Alternatively, when r does not occur too many times in the function body, one could write

f2=()->outer r 
f3=()->outer r::Int

Just to add a data point to how other languages have handled this issue, when Apple introduced blocks to C/Obj-C, they also introduced a __block keyword. The idea is that any variable annotated with __block (e.g. __block int foo) would be auto-boxed if referenced from a closure, and that references would remain live for the lifetime of the closure. In the absence of this keyword, closed-over variables were copied by value into the closure.

Now, given Julia’s history and its status as a dynamic language, I think it would be a shock to users if closed over values were copied by default. But, if I’m understanding all the concerns surrounding this issue, it seems like giving users (or at least advanced users) some amount of manual control over when values are Boxed or not, might be useful.

For example, borrowing from some of the earlier examples, what if using a keyword argument on an anonymous function could trigger explicit non-Boxing behavior:

function f()
    if true
    end
    r::Int = 1
    cb = (;s=r) -> s
    cb()
end

It seems like there are two separate issues now being considered in this thread. Here is my summary. Please correct me if it’s wrong.

Issue 1: When a variable, say r is captured, should the r in the closure refer to the same variable in the enclosing scope or to its object? The current Julia language specifies that it refers to the same variable. Changing this language rule would probably be too disruptive. (The suggest by Per to use the outer keyword to distinguish the cases is elegant and nicely consistent with the new syntax, but again, seems disruptive to me.) However, a code can get the “r-refers-to-the-object” behavior by enclosing the closure in a let r=r ... end block. In this case, the parser can assume that the captured variable has a known type AND can eliminate the box. So this solves 15276 and gives a further performance advantage. Does the let trick always eliminate 15276 and the box?

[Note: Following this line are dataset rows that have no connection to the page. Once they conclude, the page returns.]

(** The run of [start], on both ways out. *)
Lemma start_run id a :
  (exists e t, start id a = (Err e, set_ag_trace (ag_trace a ++ t) a)) \/
  (exists c pid t, ag_containers a !! id = Some c /\
     start id a = (Ok pid,
       mkAgent (<[id := mkContainer (Some pid) (ct_exit_code c) Running]> (ag_containers a)) (ag_known_disks a)
         (<[id := length (ag_chans a)]> (ag_exit_receivers a)) (ag_chans a ++ [None])
         (<[id := length (ag_bufs a)]> (ag_logs a)) (ag_bufs a ++ [mkContainerLogs "" "" false])
         (ag_tasks a ++ [mkExitTask pid (length (ag_chans a)) (length (ag_bufs a))]) (ag_sock a) (ag_trace a ++ t))).
Proof.
  unfold start. rewrite (M_bind_run _ _ a (ag_containers a) a) by done.
  destruct (ag_containers a !! id) as [c|] eqn:Ec; [|left; eexists _, []; rewrite app_nil_r; by destruct a].
  rewrite (M_bind_run _ _ a c a) by done. cbv zeta. unfold mbind, M_bind. rewrite sys_run. unfold lift, gets, modify.
  destruct (env (trace a) _) as [e|o]; [left; by eexists _, [_]|right].
  exists c, (default 0 o), [Spawn "/bin/crun" ["run"; "--bundle"; path_join "/run/containers" id; id] ]. split; [done|].
  cbn. by rewrite (alter_present _ _ _ _ Ec).
Qed.

Lemma start_keeps id : moves keeps (start id).
Proof.
  intros a Hwf. destruct (start_run id a) as [(e & t & ->)|(c & pid & t & Ec & ->)]; cbn [snd];
    [by apply (books_keeps a)|].
  destruct Hwf. split; cbn; [|by intros ch st Hs; apply lookup_app_l_Some].
  assert (Hlen : forall {A} (l : list A) x, length (l ++ [x]) = S (length l)) by (intros; rewrite length_app; cbn; lia).
  constructor; cbn.
  - intros id' ch. rewrite Hlen. destruct (decide (id' = id)) as [->|]; rewrite ?lookup_insert_eq, ?lookup_insert_ne by done.
    + intros [= <-]. lia.
    + intros Hr%wf_rx0. lia.
  - intros id' b. rewrite Hlen. destruct (decide (id' = id)) as [->|]; rewrite ?lookup_insert_eq, ?lookup_insert_ne by done.
    + intros [= <-]. lia.
    + intros Hr%wf_log0. lia.
  - intros tk. rewrite Hlen, elem_of_app, list_elem_of_singleton. intros [Ht| ->]; cbn.
    + destruct (wf_task0 tk Ht) as [Hc Hl]. split; [by apply lookup_app_l_Some|lia].
    + split; [|lia]. by rewrite lookup_app_r, Nat.sub_diag.
  - rewrite map_app. apply NoDup_app. split_and!; [done| |apply NoDup_singleton].
    intros ch (tk & -> & Ht)%list_elem_of_fmap. cbn. rewrite list_elem_of_singleton. intros E.
    destruct (wf_task0 tk Ht) as [Hc _]. apply lookup_lt_Some in Hc. lia.
  - intros id' c'. destruct (decide (id' = id)) as [->|]; rewrite ?lookup_insert_eq, ?lookup_insert_ne by done; eauto.
    by intros [= <-].
  - intros id' c'. destruct (decide (id' = id)) as [->|]; rewrite ?lookup_insert_eq, ?lookup_insert_ne by done; eauto.
    by intros [= <-].
  - intros id' c'. destruct (decide (id' = id)) as [->|]; rewrite ?lookup_insert_eq, ?lookup_insert_ne by done; eauto.
  - intros id' c'. destruct (decide (id' = id)) as [->|]; rewrite ?lookup_insert_eq, ?lookup_insert_ne by done; eauto.
    by intros [= <-].
Qed.

Lemma move_key_new o n m : move_key o n m !! n = match m !! o with Some x => Some x | None => m !! n end.
Proof. unfold move_key. destruct (m !! o); [apply lookup_insert_eq|done]. Qed.
Lemma move_key_other o n m k : k <> o -> k <> n -> move_key o n m !! k = m !! k.
Proof. intros. unfold move_key. destruct (m !! o); [|done]. by rewrite lookup_insert_ne, lookup_delete_ne. Qed.
Lemma move_key_from o n m k x : move_key o n m !! k = Some x -> exists k', m !! k' = Some x.
Proof.
  unfold move_key. destruct (m !! o) as [y|] eqn:E; [|eauto].
  destruct (decide (k = n)) as [->|]; rewrite ?lookup_insert_eq, ?lookup_insert_ne by done; [intros [= <-]; eauto|].
  intros [_ Hk]%lookup_delete_Some. eauto.
Qed.

(** The run of [adopt]: with the invariant, a container that is found has a pid,
    so it is never removed without being registered again. *)
Lemma adopt_run o n a : agent_wf a ->
  match ag_containers a !! o with
  | None => exists e, adopt o n a = (Err e, a)
  | Some c => exists pid, ct_pid c = Some pid /\
      adopt o n a = (Ok pid,
        mkAgent (<[n := c]> (base.delete o (ag_containers a))) (ag_known_disks a)
          (move_key o n (ag_exit_receivers a)) (ag_chans a) (move_key o n (ag_logs a)) (ag_bufs a) (ag_tasks a)
          (ag_sock a) (ag_trace a))
  end.
Proof.
  intros Hwf. unfold adopt. rewrite (M_bind_run _ _ a (ag_containers a) a) by done.
  destruct (ag_containers a !! o) as [c|] eqn:Ec; [|by eexists].
  destruct (wf_pid _ Hwf _ _ Ec) as [pid Ep]. exists pid. split; [done|].
  rewrite (M_bind_run _ _ a c a) by done. unfold mbind, M_bind, modify. cbn. by rewrite Ep.
Qed.

Lemma adopt_keeps o n : moves keeps (adopt o n).
Proof.
  intros a Hwf. pose proof (adopt_run o n a Hwf) as Hr. destruct (ag_containers a !! o) as [c|] eqn:Ec.
  2: { destruct Hr as [e ->]. done. }
  destruct Hr as (pid & Ep & ->). cbn [snd]. destruct Hwf. split; [|done].
  assert (Hid : forall id c', (<[n := c]> (base.delete o (ag_containers a))) !! id = Some c' ->
    exists id0, ag_containers a !! id0 = Some c' /\ (id = n /\ id0 = o \/ id0 = id /\ id <> n /\ id <> o)).
  { intros id c'. destruct (decide (id = n)) as [->|]; rewrite ?lookup_insert_eq, ?lookup_insert_ne by done.
    - intros [= <-]. eauto.
    - intros [Hne Hl]%lookup_delete_Some. exists id. split; [done|right]. done. }
  constructor; cbn; try done.
  - intros id ch [k Hk]%move_key_from. eauto.
  - intros id b [k Hk]%move_key_from. eauto.
  - intros id c' (id0 & Hl & _)%Hid. eauto.
  - intros id c' (id0 & Hl & _)%Hid. eauto.
  - intros id c' (id0 & Hl & Hcase)%Hid Hs. destruct (wf_running0 _ _ Hl Hs) as [ [ch Hch] [b Hb] ].
    destruct Hcase as [ [-> ->] | (-> & Hn & Ho)].
    + by rewrite !move_key_new, Hch, Hb.
    + by rewrite !move_key_other, Hch, Hb.
  - intros id c' (id0 & Hl & _)%Hid. eauto.
Qed.

Lemma run_keeps id v c p e : moves keeps (Agent.run id v c p e).
Proof. apply moves_bind; [apply _|apply create_keeps|intros _; apply start_keeps]. Qed.

Lemma log_chunk_keeps b out data a : keeps a (log_chunk b out data a).
Proof.
  intros [ ]. split; [|done]. constructor; cbn; try done; intros; rewrite ?length_alter; eauto.
Qed.

(** An exit is published where the container's receiver looks. *)
Lemma exit_task_run t now a :
  exists code s, (wait_for_exit_pidfd (et_pid t) a).1 = Ok code /\
    (run_exit_task t now a).2 =
      set_bufs (alter (fun l => mkContainerLogs (lg_stdout l) (lg_stderr l) true) (et_log t) (ag_bufs a))
        (set_chans (<[et_chan t := Some (mkExitStatus code now)]> (ag_chans a)) (set_ag_trace s a)).
Proof.
  unfold run_exit_task, mbind, M_bind. destruct (io_exit_pidfd (et_pid t) a) as [s Hs].
  assert (is_Ok (wait_for_exit_pidfd (et_pid t) a).1 = true) as Hok.
  { revert a Hs. intros a _. apply infallible_bind; [done|intros]. apply infallible_bind; [by case_match|intros].
    repeat case_match; repeat (apply infallible_bind; [done|intros]; repeat case_match); done. }
  destruct (wait_for_exit_pidfd (et_pid t) a) as [ [code| | |] a']; try done. cbn in Hs. subst a'.
  exists code, (ag_trace a ++ s). done.
Qed.

Lemma exit_keeps i now a : keeps a (handle (AExit i now) a).
Proof.
  intros Hwf. cbn. unfold take_task. destruct (ag_tasks a !! i) as [t|] eqn:Et; [|done]. cbn.
  destruct (exit_task_run t now (set_exit_tasks (base.delete i (ag_tasks a)) a)) as (code & s & _ & ->).
  pose proof (list_elem_of_lookup_2 _ _ _ Et) as Hin. destruct Hwf. destruct (wf_task0 t Hin) as [Hc Hl].
  pose proof (delete_Permutation _ _ _ Et) as Hperm.
  assert (Hnd : NoDup (et_chan t :: map et_chan (base.delete i (ag_tasks a)))).
  { change (NoDup (map et_chan (t :: base.delete i (ag_tasks a)))). by rewrite <- Hperm. }
  apply NoDup_cons in Hnd as [Hnin Hnd].
  split; cbn.
  - constructor; cbn; try done.
    + intros. rewrite length_insert. eauto.
    + intros. rewrite length_alter. eauto.
    + intros t' Ht'. rewrite length_alter. assert (t' ∈ ag_tasks a) as Hin' by (rewrite Hperm; by right).
      destruct (wf_task0 t' Hin') as [Hc' Hl']. split; [|done].
      rewrite list_lookup_insert_ne; [done|]. intros E. apply Hnin. rewrite E. by apply list_elem_of_fmap_2.
  - intros ch st Hs. rewrite list_lookup_insert_ne; [done|]. intros <-. congruence.
Qed.

(** A handler's step, by what it does inside. *)
Ltac by_handler :=
  lazymatch goal with |- ?R ?a (handle ?ev ?a) => let m := eval cbn [handle] in (handle ev a) in
    lazymatch m with
    | (?h a).2 =>
        refine ((_ : moves R h) a);
        try unfold create_container, start_container, run_container, kill_container, delete_container, adopt_container;
        lazymatch goal with |- moves _ (_ ≫= _) => moves_solve | _ => idtac end
    end
  end.

Lemma handle_keeps ev a : keeps a (handle ev a).
Proof.
  destruct ev; try by_handler.
  - apply create_keeps.
  - apply start_keeps.
  - apply run_keeps.
  - apply kill_keeps.
  - apply delete_keeps.
  - apply wait_keeps.
  - apply adopt_keeps.
  - apply configure_keeps.
  - apply shutdown_keeps.
  - apply log_chunk_keeps.
  - apply exit_keeps.
Qed.

Lemma handle_all_keeps evs a : keeps a (handle_all evs a).
Proof.
  revert a. induction evs as [|ev evs IH]; intros a; [by intros Ha|]. cbn. etrans; [apply handle_keeps|apply IH].
Qed.

Lemma manager_new_wf s known t : agent_wf (manager_new s known t).
Proof. constructor; cbn; try done; [by intros tk Ht%elem_of_nil|constructor]. Qed.

(** C19: from the agent's start on, through every sequence of requests and
    background events, whatever crun, the kernel and the file system answer and
    however the requests end, the manager's tables fit together: every receiver and
    every log leads to a channel and a buffer; an exit still awaited is unpublished and
    is published by one task only; a running container can be waited for and has a
    log; a stopped one has an exit code and one that never ran has none; and every
    container has a pid, so that adopting one never loses it. *)
Theorem agent_invariant s known t evs : agent_wf (handle_all evs (manager_new s known t)).
Proof. apply handle_all_keeps, manager_new_wf. Qed.

(** ** How an exit status travels *)

(** The events that give [id] another receiver. *)
Definition rebinds (id : string) (ev : aevent) : bool :=
  match ev with
  | AStart req => String.eqb (st_container_id req) id
  | ARun req => String.eqb (cc_container_id req) id
  | AAdopt req => String.eqb (ac_old_container_id req) id || String.eqb (ac_new_container_id req) id
  | _ => false
  end.

Definition same_rx (id : string) (a a' : agent) : Prop := ag_exit_receivers a' !! id = ag_exit_receivers a !! id.

#[local] Instance same_rx_preorder id : PreOrder (same_rx id).
Proof. split; [by intros a|]. intros a1 a2 a3 H12 H23. unfold same_rx in *. congruence. Qed.

Lemma rx_books {A} id (m : M agent A) : moves books m -> moves (same_rx id) m.
Proof. apply moves_mono. intros a a' (_ & E & _). unfold same_rx. by rewrite E. Qed.
Lemma rx_io {A} id (m : M agent A) : io_only m -> moves (same_rx id) m.
Proof. intros. by apply rx_books, books_io. Qed.

Lemma create_rx id' id v c p e : moves (same_rx id') (create id v c p e).
Proof.
  unfold create. pose proof (fun b v => rx_books id' _ (books_adapt b v)). moves_solve; try done.
  all: try (apply rx_io; solve [io_solve|apply io_mount_layers|apply io_overlay|apply io_link_disk|
    apply io_each, io_write_volume]).
Qed.

Lemma start_rx id' id : id <> id' -> moves (same_rx id') (start id).
Proof.
  intros Hne a. destruct (start_run id a) as [(e & t & ->)|(c & pid & t & Ec & ->)]; [done|].
  unfold same_rx. cbn. by rewrite lookup_insert_ne.
Qed.

Lemma handle_rx id ev a : rebinds id ev = false -> same_rx id a (handle ev a).
Proof.
  destruct ev; cbn [rebinds]; intros Hr; try by_handler.
  - apply create_rx.
  - by apply start_rx, String.eqb_neq.
  - unfold run. apply moves_bind; [apply _|apply create_rx|intros _; by apply start_rx, String.eqb_neq].
  - apply rx_io, io_kill.
  - unfold Agent.delete. moves_solve; try (apply rx_io, io_only_sys). by apply moves_modify.
  - unfold wait_container, mark_stopped. moves_solve. all: by apply moves_modify.
  - apply orb_false_iff in Hr as [Ho%String.eqb_neq Hn%String.eqb_neq]. unfold adopt. moves_solve.
    all: apply moves_modify; try done. intros w. unfold same_rx. cbn. by rewrite move_key_other.
  - apply rx_books, configure_books.
  - apply rx_io, io_shutdown.
  - done.
  - cbn. destruct (take_task i a) as [ [t a'] |] eqn:E; [|done]. unfold take_task in E.
    destruct (ag_tasks a !! i); [|done]. injection E as <- <-.
    destruct (exit_task_run e now (set_exit_tasks (base.delete i (ag_tasks a)) a)) as (code & s & _ & ->). done.
Qed.

Lemma handle_all_rx id evs a : Forall (fun ev => rebinds id ev = false) evs -> same_rx id a (handle_all evs a).
Proof.
  intros Hall. revert a. induction Hall as [|ev evs Hev Hall IH]; intros a; [done|]. cbn.
  etrans; [by apply handle_rx|apply IH].
Qed.

Lemma delete_reports id a c r a' : ag_containers a !! id = Some c ->
  delete_container (mkDeleteContainerRequest id) a = (Ok r, a') -> dc_exit_status r = wrap 32 (default 0 (ct_exit_code c)).
Proof.
  intros Hc. unfold delete_container, others, Agent.delete, mbind, M_bind. rewrite sys_run. unfold lift, gets, modify.
  destruct (env (trace a) _) as [e|o]; cbn; [done|]. rewrite Hc. cbn. by intros [= <- _].
Qed.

Issue 2: When r is captured, even if we assume that the captured r is the same variable (rather than same object) as in the enclosing scope, can the parser tell that r has a fixed type? Modifying the language to require this behavior is slightly less disruptive but perhaps still undesirable for causing too much breakage. However, a code can get the “r-does-not-change-type” behavior by introducing r before its occurrence in the closure and by fixing its type with a statement like r::T = <init-value-of-r>. So this solves 15276 but does not get rid of the box. Does this kind of r::T assignment always eliminate 15276? What if r is actually an argument to the enclosing function (so that it can’t be declared in this manner)? Then one can say: local r::T=r?

More questions: are the issues for closures identical to the issues for generators? It seems to me that generators are a simpler case because the function implicit in generator syntax is temporary. For example, is there a case involving a generator in which the language cannot assume that the captured variable is a new variable referring to the same object? Besides closures and generators, are there other places where 15276 arises? How about do blocks?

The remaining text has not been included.